- [Task description] Repeat exactly the lines from the start of the material below up to and including the "upper-casing leaves them" line.

───── Task inputs ─────

(** * Runtime key bindings (packages/game-shared/src/util/runtime-keybindings.ts)

    A shallow embedding of the binding-management module: the token
    normaliser, the logical-to-physical expansion, the reserved and conflict
    checks, the sanitiser, and the load/save protocol around the storage slot.

    Strings are [String.string]; every character stands for one code unit
    below 256.  Trimming and lower-casing stay within these strings;
    upper-casing leaves them on U+00B5 and U+00FF, and an evaluation that
    does so ends in [Beyond].  Values that cross the untyped boundary (parsed storage
    contents, results of look-ups in object literals) are [JsValue]s; numbers
    are binary64 floats.  JSON.parse and JSON.stringify are parameters of the
    persistence functions. *)

From Stdlib Require Import List Bool Arith Lia Ascii String Floats.
Import ListNotations.

Set Warnings "-register-all".


Open Scope string_scope.
Open Scope list_scope.

(* ================================================================== *)
(** ** Strings: the String.prototype methods the module calls *)

Module Str.

Definition code (c : ascii) : nat := nat_of_ascii c.

Definition between (lo hi : nat) (c : ascii) : bool :=
  Nat.leb lo (code c) && Nat.leb (code c) hi.

Definition isUpperAZ : ascii -> bool := between 65 90.
Definition isLowerAZ : ascii -> bool := between 97 122.
Definition isDigit09 : ascii -> bool := between 48 57.

(** WhiteSpace and LineTerminator code units below 256:
    TAB, LF, VT, FF, CR, SP and NBSP. *)
Definition isWhiteSpace (c : ascii) : bool :=
  between 9 13 c || Nat.eqb (code c) 32 || Nat.eqb (code c) 160.

Fixpoint trimStart (s : string) : string :=
  match s with
  | EmptyString => EmptyString
  | String c rest => if isWhiteSpace c then trimStart rest else s
  end.

Fixpoint trimEnd (s : string) : string :=
  match s with
  | EmptyString => EmptyString
  | String c rest =>
      match trimEnd rest with
      | EmptyString => if isWhiteSpace c then EmptyString else String c EmptyString
      | kept => String c kept
      end
  end.

(** [String.prototype.trim] *)
Definition trim (s : string) : string := trimEnd (trimStart s).

(** Lower-casing of one code unit below 256: A-Z, and the Latin-1 capitals
    U+00C0-U+00DE except the multiplication sign U+00D7. *)
Definition lowerChar (c : ascii) : ascii :=
  if isUpperAZ c || (between 192 222 c && negb (Nat.eqb (code c) 215))
  then ascii_of_nat (code c + 32)
  else c.

(** [String.prototype.toLowerCase] *)
Fixpoint toLowerCase (s : string) : string :=
  match s with
  | EmptyString => EmptyString
  | String c rest => String (lowerChar c) (toLowerCase rest)
  end.

(** Upper-casing of one code unit below 256: a-z, and the Latin-1 small
    letters U+00E0-U+00FE except the division sign U+00F7; the sharp s
    U+00DF expands to two letters.  U+00B5 and U+00FF upper-case to U+039C
    and U+0178, code units above 255, which these strings cannot hold:
    [None]. *)
Definition upperChar (c : ascii) : option string :=
  if Nat.eqb (code c) 181 || Nat.eqb (code c) 255 then None
  else if Nat.eqb (code c) 223 then Some (String "S" (String "S" EmptyString))
  else if isLowerAZ c || (between 224 254 c && negb (Nat.eqb (code c) 247))
  then Some (String (ascii_of_nat (code c - 32)) EmptyString)
  else Some (String c EmptyString).

(** [String.prototype.toUpperCase]; [None] where the result has a code unit
    above 255. *)
Fixpoint toUpperCase (s : string) : option string :=
  match s with
  | EmptyString => Some EmptyString
  | String c rest =>
      match upperChar c, toUpperCase rest with
      | Some upper, Some rest' => Some (upper ++ rest')%string
      | _, _ => None
      end
  end.

(** [/^<prefix><class>$/]: the prefix followed by exactly one character of
    the class.  Without the m flag, [$] matches at the end of input only. *)
Fixpoint prefixThenOne (prefix : string) (cls : ascii -> bool) (s : string) : option ascii :=
  match prefix, s with
  | EmptyString, String c EmptyString => if cls c then Some c else None
  | String p prefix', String c rest =>
      if Ascii.eqb p c then prefixThenOne prefix' cls rest else None
  | _, _ => None
  end.

(** [/^(a|b|...)$/] *)
Definition oneOf (alternatives : list string) (s : string) : bool :=
  existsb (String.eqb s) alternatives.

End Str.

(* ================================================================== *)
(** ** Run-time values *)

(** The intrinsic objects an ordinary object literal inherits from. *)
Inductive Intrinsic : Type :=
| ObjectConstructor                          (* the function Object *)
| ObjectPrototype                            (* Object.prototype *)
| ObjectPrototypeFunction (name : string).   (* Object.prototype.toString, ... *)

Inductive JsValue : Type :=
| JUndefined
| JNull
| JBoolean (b : bool)
| JNumber (n : float)
| JString (s : string)
| JArray (items : list JsValue)
| JObject (props : list (string * JsValue))   (* own properties, insertion order *)
| JIntrinsic (i : Intrinsic).

Inductive JsType : Type :=
| TyUndefined | TyObject | TyBoolean | TyNumber | TyString | TyFunction.

Definition JsType_eqb (a b : JsType) : bool :=
  match a, b with
  | TyUndefined, TyUndefined | TyObject, TyObject | TyBoolean, TyBoolean
  | TyNumber, TyNumber | TyString, TyString | TyFunction, TyFunction => true
  | _, _ => false
  end.

(** [typeof v] *)
Definition typeof (v : JsValue) : JsType :=
  match v with
  | JUndefined => TyUndefined
  | JNull => TyObject
  | JBoolean _ => TyBoolean
  | JNumber _ => TyNumber
  | JString _ => TyString
  | JArray _ | JObject _ => TyObject
  | JIntrinsic ObjectPrototype => TyObject
  | JIntrinsic _ => TyFunction
  end.

(** ToBoolean: what [if (v)] and [!v] test. *)
Definition truthy (v : JsValue) : bool :=
  match v with
  | JUndefined | JNull => false
  | JBoolean b => b
  | JNumber n => negb (PrimFloat.is_zero n || PrimFloat.is_nan n)
  | JString s => negb (String.eqb s "")
  | JArray _ | JObject _ | JIntrinsic _ => true
  end.

Definition Intrinsic_eqb (a b : Intrinsic) : bool :=
  match a, b with
  | ObjectConstructor, ObjectConstructor => true
  | ObjectPrototype, ObjectPrototype => true
  | ObjectPrototypeFunction x, ObjectPrototypeFunction y => String.eqb x y
  | _, _ => false
  end.

(** [a === b].  Arrays and plain objects compare by identity; two of them
    built separately (two nodes of a parsed document, two literals) are
    never the same object. *)
Definition strict_equals (a b : JsValue) : bool :=
  match a, b with
  | JUndefined, JUndefined => true
  | JNull, JNull => true
  | JBoolean x, JBoolean y => Bool.eqb x y
  | JNumber x, JNumber y => PrimFloat.eqb x y
  | JString x, JString y => String.eqb x y
  | JIntrinsic x, JIntrinsic y => Intrinsic_eqb x y
  | _, _ => false
  end.

(** SameValueZero, the equality of [Set]: as [===] but NaN equals NaN. *)
Definition sameValueZero (a b : JsValue) : bool :=
  match a, b with
  | JNumber x, JNumber y => PrimFloat.eqb x y || (PrimFloat.is_nan x && PrimFloat.is_nan y)
  | _, _ => strict_equals a b
  end.

(** *** Property access on ordinary objects *)

Fixpoint own {A : Type} (props : list (string * A)) (key : string) : option A :=
  match props with
  | [] => None
  | (k, v) :: rest => if String.eqb k key then Some v else own rest key
  end.

Definition Object_prototype_methods : list string :=
  [ "hasOwnProperty"; "isPrototypeOf"; "propertyIsEnumerable"; "toLocaleString";
    "toString"; "valueOf"; "__defineGetter__"; "__defineSetter__";
    "__lookupGetter__"; "__lookupSetter__" ].

(** What an object whose prototype is Object.prototype inherits under [key]. *)
Definition inherited (key : string) : JsValue :=
  if String.eqb key "constructor" then JIntrinsic ObjectConstructor
  else if String.eqb key "__proto__" then JIntrinsic ObjectPrototype
  else if Str.oneOf Object_prototype_methods key then JIntrinsic (ObjectPrototypeFunction key)
  else JUndefined.

(** [obj[key]] for an object literal or a parsed object: the own property,
    else the one found along the prototype chain. *)
Definition js_get (props : list (string * JsValue)) (key : string) : JsValue :=
  match own props key with
  | Some v => v
  | None => inherited key
  end.

(** [obj[key] = v]: an existing own property keeps its place. *)
Fixpoint js_set (props : list (string * JsValue)) (key : string) (v : JsValue)
  : list (string * JsValue) :=
  match props with
  | [] => [(key, v)]
  | (k, old) :: rest =>
      if String.eqb k key then (k, v) :: rest else (k, old) :: js_set rest key v
  end.

(** [Object.keys] *)
Definition Object_keys (props : list (string * JsValue)) : list string := map fst props.

(** *** [Set] *)

Definition JsSet : Type := list JsValue.

Definition Set_has (s : JsSet) (v : JsValue) : bool := existsb (sameValueZero v) s.
Definition Set_add (s : JsSet) (v : JsValue) : JsSet := if Set_has s v then s else s ++ [v].
Definition Set_delete (s : JsSet) (v : JsValue) : JsSet :=
  filter (fun x => negb (sameValueZero v x)) s.

(* ================================================================== *)
(** ** The module *)

Definition BindingToken : Type := string.

(** A [RuntimeKeybindings] object: its own properties in insertion order. *)
Definition RuntimeKeybindings : Type := list (string * JsValue).

Definition RUNTIME_KEYBINDINGS_STORAGE_KEY : string := "stn_custom_keybindings_v1".
Definition RUNTIME_KEYBINDINGS_UPDATED_EVENT : string := "stn:keybindings-updated".

Definition DEFAULT_RUNTIME_KEYBINDINGS : RuntimeKeybindings :=
  [ ("moveUp", JString "KeyW");
    ("moveLeft", JString "KeyA");
    ("moveDown", JString "KeyS");
    ("moveRight", JString "KeyD");
    ("sprint", JString "Shift");
    ("interact", JString "KeyE");
    ("teleportToBase", JString "KeyC");
    ("quickHeal", JString "KeyH");
    ("dropItem", JString "KeyG");
    ("splitDropItem", JString "KeyX");
    ("weaponsHud", JString "KeyF");
    ("quickSwitchWeapon", JString "KeyQ");
    ("chat", JString "KeyY");
    ("playerList", JString "Tab");
    ("controlsPanel", JString "KeyI") ].

Definition REBINDABLE_ACTION_IDS : list string := Object_keys DEFAULT_RUNTIME_KEYBINDINGS.

Definition RESERVED_CODES : JsSet :=
  map JString
    [ "Escape"; "KeyM";
      "Digit0"; "Digit1"; "Digit2"; "Digit3"; "Digit4";
      "Digit5"; "Digit6"; "Digit7"; "Digit8"; "Digit9";
      "Numpad0"; "Numpad1"; "Numpad2"; "Numpad3"; "Numpad4";
      "Numpad5"; "Numpad6"; "Numpad7"; "Numpad8"; "Numpad9" ].

(** An object literal: besides its own entries it answers to the names it
    inherits (see [js_get]). *)
Definition CANONICAL_ALIASES : list (string * JsValue) :=
  [ ("shiftleft", JString "Shift");
    ("shiftright", JString "Shift");
    ("shift", JString "Shift");
    ("controlleft", JString "Control");
    ("controlright", JString "Control");
    ("control", JString "Control");
    ("ctrl", JString "Control");
    ("altleft", JString "Alt");
    ("altright", JString "Alt");
    ("alt", JString "Alt");
    ("metaleft", JString "Meta");
    ("metaright", JString "Meta");
    ("meta", JString "Meta");
    ("cmd", JString "Meta");
    ("command", JString "Meta");
    ("enter", JString "Enter");
    ("tab", JString "Tab");
    ("space", JString "Space");
    (" ", JString "Space");
    ("escape", JString "Escape");
    ("esc", JString "Escape") ].

Definition getBindingEventCodes (token : JsValue) : list JsValue :=
  if strict_equals token (JString "Shift") then [JString "ShiftLeft"; JString "ShiftRight"]
  else if strict_equals token (JString "Control") then [JString "ControlLeft"; JString "ControlRight"]
  else if strict_equals token (JString "Alt") then [JString "AltLeft"; JString "AltRight"]
  else if strict_equals token (JString "Meta") then [JString "MetaLeft"; JString "MetaRight"]
  else [token].

(** [matchesBinding(event, token)], on the event's [code]. *)
Definition matchesBinding (event_code : JsValue) (token : JsValue) : bool :=
  existsb (sameValueZero event_code) (getBindingEventCodes token).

─────

- [Solution to the exercise]
(** * Runtime key bindings (packages/game-shared/src/util/runtime-keybindings.ts)

    A shallow embedding of the binding-management module: the token
    normaliser, the logical-to-physical expansion, the reserved and conflict
    checks, the sanitiser, and the load/save protocol around the storage slot.

    Strings are [String.string]; every character stands for one code unit
    below 256.  Trimming and lower-casing stay within these strings;
    upper-casing leaves them on U+00B5 and U+00FF, and an evaluation that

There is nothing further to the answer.